As instructed by the Bank of Spain, the banking institutions are compelled to sell their non-performing assets rather than keeping them in their balance sheets. This is causing some acceleration in the process of liquidation of assets with debt burden in real estate and financial (mortgage debts) distress involving secured assets, which according to some estimates, exceeds the amount of 100 billion euros.

On top of that, there are also essential indicators showing a great opportunity for investments. Some decrease of approximately 50% is maintained in property values compared to 2008 in Class B assets (residential and offices). A new cycle of construction is being initiated; especially class A and B assets in zones where there are few used properties available.

2015 and 2016 were considered years for construction recovery in the real estate sector, with a strong increment in the number of new works and permissions. The residential market showed an increase of 33% compared to the previous year, thus exceeding the number of 50,000 approvals for new construction works.

During 2016, the residential real estate investment in Spain was the star in relation to any of the alternative financial investments available, achieving average returns between appreciation and income from rental of 10.9% annually, compared to 1.4% of ten-year bonds, 0.3%  bank deposits and -2% in the Stock Market (Ibex 35).

Also lands are showing a strong recovery. Sales operations increased by 46%. This has been mainly concentrated in Madrid, Barcelona, in the main coastline destinations and capital cities of the provinces such as Malaga and Valencia, among others. The value of residential lands grew by 30% in some of the so-called hot zones in the abovementioned cities.

The number of new residential developments recently initiated is increasing and mortgage loans facilities have returned for developers and end users which can again have access to homes with just 10% initially and with 90% financed in 30 years at an annual rate of 2%.

On the other hand, the discounts between the listed values of the properties and sale prices are quite lower compared to previous years and assets sale terms have been significantly shortened.

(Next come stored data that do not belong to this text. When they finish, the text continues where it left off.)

(** * price-compare-pro: resilient fan-out aggregation core

    A shallow embedding of the TypeScript sources of the aggregation
    engine (provider normalisation, aggregator, circuit breaker, token
    bucket rate limiter, in-memory cache, retry helper) together with the
    properties the specification states about them.

    Conventions of the embedding:
    - a JavaScript [number] that carries a price, a quantity, a token
      count or a delay is an exact rational ([Q]); IEEE rounding, NaN and
      the infinities are not modelled;
    - [Date.now()] readings are integers in milliseconds ([Z]) and are
      passed explicitly to the operation that reads the clock;
    - a [Map<string, _>] is a [gmap string _];
    - a promise that settles is the value or the error it settles with. *)

From Stdlib Require Import ZArith QArith Qround Qminmax Qpower Lqa Lia.
From Stdlib Require Import Sorting.Sorted Sorting.Permutation.
From Stdlib Require Import Strings.Ascii DecimalString Decimal DecimalZ.
From Stdlib Require Import DecimalPos.
From stdpp Require Import base option list strings gmap.

Local Open Scope Z_scope.

(** JavaScript truthiness of a number: only zero is falsy (NaN is not
    modelled). [a || b] on numbers is [js_or a b]. *)
Definition js_or (a b : Q) : Q := if Qeq_bool a 0 then b else a.
(** After [cleanupSSE] there is no engine and every stream of the old one
    is closed.  A notification sent then makes a new engine with the
    default configuration, finds nobody registered and reports 0: the
    clients that were connected before the cleanup are not reached. *)
Theorem notifyUser_after_cleanupSSE (u : string) (event : SSEEvent) (now : Z) (p : Program) :
  let p0 := Notifications.cleanupSSE p in
  let r := Notifications.notifyUser u event now p0 in
  eventService p0 = None
  /\ (forall e k cl st,
         eventService p = Some e -> JsMap.get k (e_clients e) = Some cl ->
         heap p0 !! controller cl = Some st -> canCloseOrEnqueue st = false)
  /\ fst r = Normal 0%nat
  /\ exists e', eventService (snd r) = Some e'
                /\ e_clients e' = []
                /\ e_config e' = config (EventService_new defaultConfig)
                /\ heartbeatArmed (attach e' (snd r)) = true.
Proof.
  intros p0 r.
  assert (Hnone : eventService p0 = None).
  { unfold p0, Notifications.cleanupSSE. by destruct (eventService p) eqn:E. }
  split; [done|]. split.
  { intros e k cl st He Hget Hst. unfold p0, Notifications.cleanupSSE in Hst.
    rewrite He in Hst. simpl in Hst.
    pose proof (destroy_releases (attach e p) k cl Hget) as Hw.
    unfold writable in Hw. by rewrite Hst in Hw. }
  unfold r, Notifications.notifyUser, Notifications.call, Notifications.getEventService.
  rewrite Hnone. unfold newEventService. cbn [fst snd].
  set (e := mkEngine [] (Some (timersCreated p0)) 0 None (config (EventService_new defaultConfig))).
  set (p1 := mkProgram (Some e) (heap p0) (armed p0 ++ [timersCreated p0]) (S (timersCreated p0))).
  assert (Hsend : sendToUser u event now (attach e p1) = (Normal 0%nat, attach e p1)) by done.
  rewrite Hsend. cbn [fst snd]. split; [done|].
  exists e. split; [done|]. split; [done|]. split; [done|].
  unfold heartbeatArmed, attach. simpl. rewrite existsb_snoc, Nat.eqb_refl.
  apply orb_true_r.
Qed.

(** * The route handlers *)

Lemma params_get_app name (l1 l2 : list (string * string)) :
  Routes.params_get name (l1 ++ l2)
  = match Routes.params_get name l1 with
    | Some v => Some v
    | None => Routes.params_get name l2
    end.
Proof.
  induction l1 as [|[k v] l1 IH]; simpl; [done|].
  by destruct (String.eqb k name).
Qed.

Lemma params_last_cons name k v (ps : list (string * string)) :
  params_last name ((k, v) :: ps)
  = match params_last name ps with
    | Some v' => Some v'
    | None => if String.eqb k name then Some v else None
    end.
Proof. unfold params_last. simpl. by rewrite params_get_app. Qed.

Lemma fromEntries_fold (entries : list (string * string)) :
  forall (m : gmap string string) name,
    fold_left (fun m kv => <[fst kv := snd kv]> m) entries m !! name
    = match params_last name entries with
      | Some v => Some v
      | None => m !! name
      end.
Proof.
  induction entries as [|[k v] entries IH]; intros m name; [done|].
  simpl. rewrite IH, params_last_cons.
  destruct (params_last name entries); [done|].
  destruct (String.eqb_spec k name) as [->|Hne]; simpl.
  - by rewrite lookup_insert_eq.
  - by rewrite lookup_insert_ne.
Qed.

(** [fromEntries] keeps, for each key, the last value given. *)
Lemma fromEntries_lookup (entries : list (string * string)) name :
  Routes.fromEntries entries !! name = params_last name entries.
Proof.
  unfold Routes.fromEntries. rewrite fromEntries_fold, lookup_empty.
  by destruct (params_last name entries).
Qed.

Lemma params_last_other_params reserved name (ps : list (string * string)) :
  params_last name (Routes.other_params reserved ps)
  = if existsb (String.eqb name) reserved then None else params_last name ps.
Proof.
  induction ps as [|[k v] ps IH]; simpl.
  - by destruct (existsb _ reserved).
  - rewrite params_last_cons.
    destruct (existsb (String.eqb k) reserved) eqn:Ek; simpl.
    + rewrite IH. destruct (existsb (String.eqb name) reserved) eqn:En; [done|].
      destruct (params_last name ps); [done|].
      destruct (String.eqb_spec k name) as [->|Hne]; [congruence | done].
    + rewrite params_last_cons, IH.
      destruct (existsb (String.eqb name) reserved) eqn:En; [|done].
      destruct (String.eqb_spec k name) as [->|Hne]; [congruence | done].
Qed.
(** An eligible output file whose request raises: the exception leaves the
    iteration. *)
Lemma download_one_raises (C : conditions) (api_key output_path : string)
    (d : list (string * json)) (downloaded : list dl_entry) (w : world) (e : exn) :
  truthy (artifact_url d) = true ->
  truthy (artifact_filename d) = true ->
  py_in_strs (artifact_format d) skipped_formats = false ->
  net_fault C (requests_made (w_trace w)) (Get (artifact_url d) api_key) = Some e ->
  download_one C api_key output_path (JDict d) downloaded w
  = (Raise e, after w [Stderr (MsgDownloading (artifact_filename d));
                       Http (Get (artifact_url d) api_key)]).
Proof.
  intros Hurl Hname Hfmt Hnet.
  unfold download_one. run_step.
  fold_artifact d.
  rewrite Hurl, Hname, Hfmt. simpl.
  rewrite requests_made_app. simpl. rewrite Nat.add_0_r.
  rewrite Hnet. simpl.
  unfold after. rewrite <- !app_assoc. reflexivity.
Qed.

The recovery process is not being homogeneous but it is progressive. There is an increasing number of market segments where sales are rising, the excess of supply is being absorbed and suitable conditions for new developments are being generated.

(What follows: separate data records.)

(* ===== verification/Prelude.v ===== *)
(** * Jupiter Faucet Suite: verification library (root file)

    The suite is a set of Internet Computer canisters.  The disburser owns an
    NNS neuron: it disburses its maturity and splits the arriving ICP between a
    base recipient and two bonus recipients.  The faucet turns every transfer of
    the disburser into a payout round: it replays the staking history of the
    neuron's account in the ICP Index, weighs the commitments declared by
    transfer memos, and pays each its share of the pot as cycles, as ICP or as a
    neuron stake; the rest goes to the relay.  The relay keeps the suite's
    canisters supplied with cycles: it probes their balances, tops them up through
    the CMC, splits what arrives on its numbered subaccounts, commits to the
    faucet on behalf of its default account, passes the surplus on, and once a
    week divides the SNS tokens that the commitments earned among those who
    funded them.  The SNS rewards canister scans the neurons of the SNS and says
    who owns an account, for that division.  The historian reads the same
    accounts for the public: it indexes the commitments and the routed transfers,
    discovers and probes canisters, ranks them, answers queries, and sells
    relays - a paid setup becomes a relay canister of its own.  All of them can
    lose remote services at every [await] and can be upgraded; the disburser and
    the faucet hand control to a rescue controller when they cannot pay.

    ** The model

    A handler is a function in the monad of [Async.v]: an environment answers
    the inter-canister calls, says what the other messages of the canister do to
    its state while a call is outstanding, and gives the time.  [trap] is a Rust
    panic, [out_of_fuel] a loop bound that was too small; [wp e m Q w] says that
    the run of [m] returns, and then [Q].  The trace of a run lists the calls
    with the state that was committed with each.  A canister's state is a
    [Record] with the fields of the Rust structs; [Heap] adds its thread-local
    cells and its timers.  Machine integers are [Z]; saturating, checked and
    wrapping operations are written out below.

    What is not in the repository is a parameter: principals and their texts
    and the equality of accounts ([Ic.PrincipalSpec], [Ic.AccountSpec]), the
    hash of account identifiers ([Accounts.HashSpec]), texts that only reach
    error messages ([Clients.TextSpec]), the Event Horizon canister
    ([MemoPolicy.EventHorizon]), Candid and hexadecimal codecs
    ([RewardHistory.CandidSpec]), the digest, the embedded wasm and the Candid
    arguments of the relay factory ([RelaySetup.FactorySpec]), the fixed
    identities of the probes ([CyclesProbe.ProbeIds]) and the canisters that a
    build binds ([HistorianLifecycle.BuildSpec], [RelayLifecycle.RelayBuild]),
    the replies and interleavings ([Async.env]).  Each has a concrete instance in
    the witnesses.

    ** The files

    - [Prelude], [Async], [Quiet]: integers, byte lists, counting; the monad, [wp],
      [wp_step], traces and relies; code that keeps a property of the world.
    - [Ic], [Accounts], [Clients], [TimerGuard]: [crates/ic-clients] - principals
      and accounts, subaccounts and account identifiers, the classification of
      the replies of the ledger, governance, CMC, index and management canisters
      ([ledger.rs], [governance.rs], [cmc.rs], [index.rs], [management.rs],
      [canister_info.rs]), the lease guards.
    - [MemoPolicy]: [crates/memo-policy], the memo directives.
    - [DisburserLogic], [DisburserState], [DisburserPayout], [DisburserTick]:
      [canisters/disburser] - the split and the payout plan ([logic.rs],
      [policy.rs]), state, lifecycle and lease ([state.rs], [lib.rs]),
      [process_payout] ([payout_plan.rs]), main tick, retry, rescue and poke
      ([tick.rs], [rescue.rs], [poke.rs]).
    - [FaucetState], [FaucetLogic]: [canisters/faucet] state, upgrade arguments
      and lifecycle ([state.rs], [transfer_dispatch.rs], [lib.rs]); commitments,
      weights, shares and accounting ([logic.rs]).
    - [FaucetTransfer]: one staged transfer, from staging to settlement
      ([cmc_notify.rs], [cmc_notify_transfer.rs]).
    - [FaucetSkip]: the cache of excluded history ([state.rs], [scan.rs]).
    - [FaucetIndex]: page validation, index health and the end of a job
      ([index_health.rs], [policy.rs], [cmc_notify.rs]).
    - [FaucetPayout]: funding discovery, the denominator pass, the payout pass,
      the remainder and the driver loop ([route_accounting.rs],
      [neuron_staking.rs]).
    - [FaucetTick]: main guard, main tick, retry, rescue and poke ([tick.rs],
      [rescue.rs], [poke.rs]).
    - [BTree]: the ordered maps and sets of the Rust library.
    - [CyclesProbe]: [ic-clients/cycles_probe.rs] and the relay's client of it:
      the routes to a canister's cycles and the probe under a policy.
    - [RelayState], [RelayLogic]: [canisters/relay] state, splitter journal and
      reward cell ([state.rs], [splitter_state.rs], [reward_state.rs]); burn,
      top-up, surplus, splitter and commitment plans ([logic.rs]).
    - [RelaySplitter], [SplitterProtocol]: the guards, the ledger fee and the
      two-leg driver ([guards.rs], [ledger_fee.rs], [splitter.rs]); the system of
      drivers, calls in flight and the ledger, and its abstract specification.
    - [RelayTransfer], [RelayJob], [RelayTick]: one staged transfer and the end of
      a job ([transfer.rs], [clients/cmc.rs]); the job from the probe to its
      completion; the main tick, the funding pipeline, pokes and timers
      ([tick.rs], [poke.rs]).
    - [RelayAccounting], [RelayDrive]: the accounting invariant of a job, and the
      runs of the drivers that keep it.
    - [RewardBudget], [RewardHistory], [RewardSplitter], [RewardTokenHistory],
      [RewardSweep]: the reward sweep - the work budget ([reward_budget.rs]),
      backward account histories ([reward_history.rs]), the replay of splitters
      ([reward_splitter.rs]), the age of the pot ([reward_token_history.rs]),
      attribution, allocation and the pinned payout ([reward_sweep.rs]).
    - [RewardProvenance], [RewardAttribution], [RewardPot], [RewardPayout],
      [RewardRun]: what the parts of the sweep promise, and one run of it.
    - [FaucetDurable], [RelayLifecycle]: the stable cell of the faucet with its
      batches ([state.rs]); the arguments, installation and upgrade of the relay
      ([lib.rs]); the admission of pokes in both.
    - [SnsRewards]: [canisters/sns-rewards] - owner selection, the two owner slots
      and the stable cell, the scan and its timer, the queries, the lifecycle;
      [SnsRewardsIndex], [SnsRewardsRun]: the published index, and the runs of the
      tick that builds it.
    - [HistorianTypes], [HistorianKeys], [HistorianState]: [canisters/historian]
      data, the keys of the stable maps with their bytes, the stable maps, scoped
      persistence and restoration ([state/]); [HistorianDurable]: what survives.
    - [HistorianTracking], [HistorianRanking]: tracked canisters, histories, the
      ranked summaries and the plan of the probes ([lifecycle.rs],
      [cycles_probe_planning.rs]).
    - [HistorianCommitments], [HistorianIndexer]: what a transaction declares, its
      application to the state, the fenced lease and the two-cursor walk of the
      staking account ([logic.rs], [commitment_*.rs]); [HistorianWalk],
      [HistorianIndexed], [HistorianIndexRun]: the walk as an abstract machine, the
      totals as functions of what it covers, and runs of the indexer.
    - [HistorianRoutes], [HistorianRoutesRun]: the same for the output and rewards
      routes ([route_transfer_indexer*.rs]); [HistorianReturns]: what a state needs
      for a run of either indexer to return under every reply.
    - [HistorianProbe], [HistorianDiscovery], [HistorianTick]: probes and the sweep,
      the discovery of SNSes, the main lease, the tick and the endowment poke
      ([cycles_probe.rs], [sns_discovery.rs], [tick.rs], [endowment_poke.rs]);
      [HistorianFrame], [HistorianStays], [HistorianTickRun]: what each phase
      leaves alone, and runs of the whole tick.
    - [HistorianLifecycle], [HistorianUpgrade]: the configuration, the normalization
      of a state, [init] and [post_upgrade] ([normalization.rs], [lifecycle.rs],
      [api.rs]), and what they keep.
    - [HistorianReadModel], [HistorianPages], [HistorianHashes], [HistorianPoke]: the
      queries ([read_model.rs]) and what a client can rely on; the cache of module
      hashes; pokes and the timer that follows them.
    - [RelaySetup], [RelaySetupKeys], [RelayFactory]: the relay factory of the
      historian - canonical sets, the setup key and the prices ([relay_setup/]),
      the journal, the admission limiter and the creation workflow
      ([relay_setup.rs], [admission.rs]); [RelayFactoryProtocol],
      [RelayFactoryRun]: the journal as a protocol, and the handler that runs it.

    ** The theorems

    - Payout runs: [DisburserPayout.process_payout_returns] and
      [FaucetPayout.process_payout_returns_safe] say that a run returns under
      every reply and interleaving and what it may do;
      [DisburserPayout.process_payout_completes] is the liveness side;
      [FaucetPayout.payout_debits_are_recorded] and
      [FaucetTransfer.no_debit_is_definite] are the reasons why no share is
      paid twice.
    - Scheduling: [DisburserTick.main_tick_outcomes],
      [FaucetTick.faucet_main_tick_outcomes], the lease protocol
      ([DisburserState.at_most_one_current]), the one-shot retry, pokes and the
      controller updates of both canisters.
    - Accounting: conservation and bounds of the split, of the plan and of the
      faucet's shares; invariants of the plan and of the active job.
    - History: [FaucetIndex.validate_history_page_exact] and
      [FaucetIndex.history_pass_descending]; the cache never excludes a record
      that was not observed; the oldest open funding transfer is selected, opens
      one round and is closed by it.
    - Relay splitters: [SplitterProtocol.splitter_refines_spec] refines the
      interleaved drivers to a protocol that pays each leg at most once;
      [RelaySplitter.drive_active_job_returns] bounds a driver.
    - Relay jobs: [RelayDrive.started_job_accounts] and
      [RelayDrive.relay_job_returns] follow the balance of a job from its plan
      through the state committed with each of its calls to its end; [RelayLogic.proportional_is_largest_remainder] and
      [RelayLogic.surplus_plan_within_balance] are about the plans;
      [CyclesProbe.probe_cycles_confined] about what a probe may call.
    - Relay rewards: [RewardRun.reward_run_safe] is one run;
      [RewardAttribution.commitment_fully_attributed],
      [RewardPot.pot_cutoffs_fifo], [RewardHistory.authoritative_history_replays]
      and [RewardSplitter.proportional_allocations_exact] say that attribution
      neither loses nor invents funds; [RewardPayout.reward_allocations_fair] and
      [RewardPayout.pinned_drive_safe] are about the payout.
    - SNS rewards: [SnsRewardsIndex.published_index_exact] and
      [SnsRewardsIndex.snapshot_answers_stable] are about what is published,
      [SnsRewardsRun.sns_tick_refines_steps] and [SnsRewardsRun.scan_completes]
      about the ticks that get there.
    - Historian accounting: [HistorianIndexRun.commitments_indexed_once] and
      [HistorianRoutesRun.routed_totals_exact] say that a run returns under every
      reply and, for an index that serves newest first and forgets nothing, that
      every total is that of the transactions which the cursors cover, each counted
      once, and every retained sample that of one of them;
      [HistorianTickRun.historian_tick_keeps_books] and
      [HistorianUpgrade.upgrade_keeps_books] carry this through whole ticks, pokes
      and upgrades, [HistorianUpgrade.installation_in_order] starts it, and
      [HistorianTickRun.phases_supervised] keeps the other phases out of it.
    - Historian storage: [HistorianDurable.no_update_lost],
      [HistorianKeys.route_key_storable], [HistorianRanking.summary_ranking_maintained].
    - Historian queries: [HistorianPages.historian_pages_complete],
      [HistorianPages.endowment_status_exact], [HistorianPages.prefix_search_exact],
      [HistorianHashes.module_hashes_vouched]; the poke that keeps them fresh:
      [HistorianPoke.pokes_coalesced_none_lost].
    - Relay factory: [RelayFactoryProtocol.setup_paid_created_funded_once] is about
      every interleaving of the operations of the journal,
      [RelayFactoryRun.factory_run_refines_journal] says that a request does only
      such operations, of its own key, under every reply and interleaving, and that
      each of its calls that moves value was journalled first,
      [RelayFactoryProtocol.upgrade_reconciles_journal] what an upgrade makes of
      the journal; [RelaySetupKeys.configuration_key_canonical] and
      [RelaySetupKeys.funded_setup_covers_relay] are about the key and the price.
    - Restarts: [RelayLifecycle.relay_restart_exact],
      [FaucetDurable.faucet_state_survives].
    - Lifecycle, encodings and memo round trips.
    - Three lemmas record places where the code does not do what it means to:
      [CyclesProbe.relay_probe_ignores_configured_root],
      [RelayDrive.disabled_surplus_drops_failed_topup] and
      [HistorianUpgrade.ConcreteUpgrade.stale_registry_entry_survives].

    ** Bounds

    The plan of the disburser is executed with one unit of fuel per pending
    transfer and one to end.  [FaucetTransfer.drive_loop] takes at most two
    rounds (a transfer and its raw fallback).  The payout driver gets
    [FaucetPayout.payout_fuel] = 66 rounds: one for a transfer left pending, one
    per page or cached jump of its budget of 64, one to end.  Funding discovery
    reads at most 128 pages.  A splitter driver needs five rounds
    ([RelaySplitter.rounds_left]).  The job loop of the relay gets the rounds that
    [RelayDrive.rounds_needed] counts: two per planned transfer.  The loops of the
    reward sweep get [RewardSplitter.loop_fuel] = 66 rounds, as every round but two
    is charged as a call and [RewardBudget.MAX_CALLS] is 64.  The claim counter of
    the splitter journal is assumed below 2^63.  The run marker is assumed below 2^63, so that
    its increment does not overflow within the lifetime of a canister.  The loops of
    the historian take the page budget of a run, the length of a slice or the
    rest of a list as their measure, and end on it as the code does.  The theorems
    of a run assume that the other messages of the canister keep the
    invariant and, while the lease of the run is stored, leave its plan or job
    alone: only the holder of the lease writes them.

    ** Not modelled

    The debug API and code under [cfg(test)], log lines, Candid encoding (with the
    rejection of obsolete upgrade fields, which reads the encoding), the ingress
    filters ([inspect_message]), the byte layout of stable memory other than the
    keys of the historian's maps, and the timer service beyond the list of set
    timers.  Handlers are modelled on the heap, which is stored at every await:
    the stable cells and their batches are in [FaucetDurable] (the disburser's is
    the same without batches) and, for the scoped maps of the historian, in
    [HistorianState]; a trap after an await keeps what was committed.  The
    frontend serves certified assets over HTTP and the lifeline logs its balance:
    neither keeps state that a payment depends on.  Generated type declarations,
    build support, development tools and test mocks are left out. *)

From stdpp Require Export base numbers list list_numbers option gmap sets strings.
From coqutil Require Export Datatypes.RecordSettersUsingExistingGetters.
From Stdlib Require Export Lia.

Another significant fact is that homes acquired by foreigners are still growing non-stop. These recent years, foreigners have gained share accounting for 17% of the total investment, which shows the beginning of the recovery process, as this demand usually anticipates 2 years the change in homes price cycle.

Considering the mid-term risk/reward ratio, Spain seems to become the most attractive country to invest in Real Estate if compared to other countries undergoing similar risks in Europe or compared to other countries or regions such as the United States or Latin America.

Some examples prove this. The value per square meter of the so-called class A residential asset in Miami reached in 2007 the average amount of US$ 5000 per square meter.

The same happens in Argentina, where the current values of an apartment in Buenos Aires located in Class A areas such as Puerto Madero, Palermo, Barrio Norte, are maintained at the same level as in 2007, around US$ 4000 per square meter.

While real property located in Madrid, in zones such as Chamberi, Chamartin or Retiro, considered within the top ones – fairly similar to Puerto Madero or Palermo – which in the year 2007 experienced values over 5500 euros per square meter, today they are reaching the amount of 3800 Euros.

Furthermore, if we take the US dollar currency as a reference to analyze the situation, we can see that in the year 2007, acquiring one square meter implied an investment of US$8000 while today, the same square meter is US$4000, i.e. 50% lower.

In turn, we have to take into account that in these locations values have decreased the least and there has been a recovery process for two years and a half. There are other locations and cities with even higher advantages and, following the same equation, 70% advantages can be obtained because of the stronger drop in prices.

This emphasizes the idea of Spain as one of the global real estate markets most attractive to investors.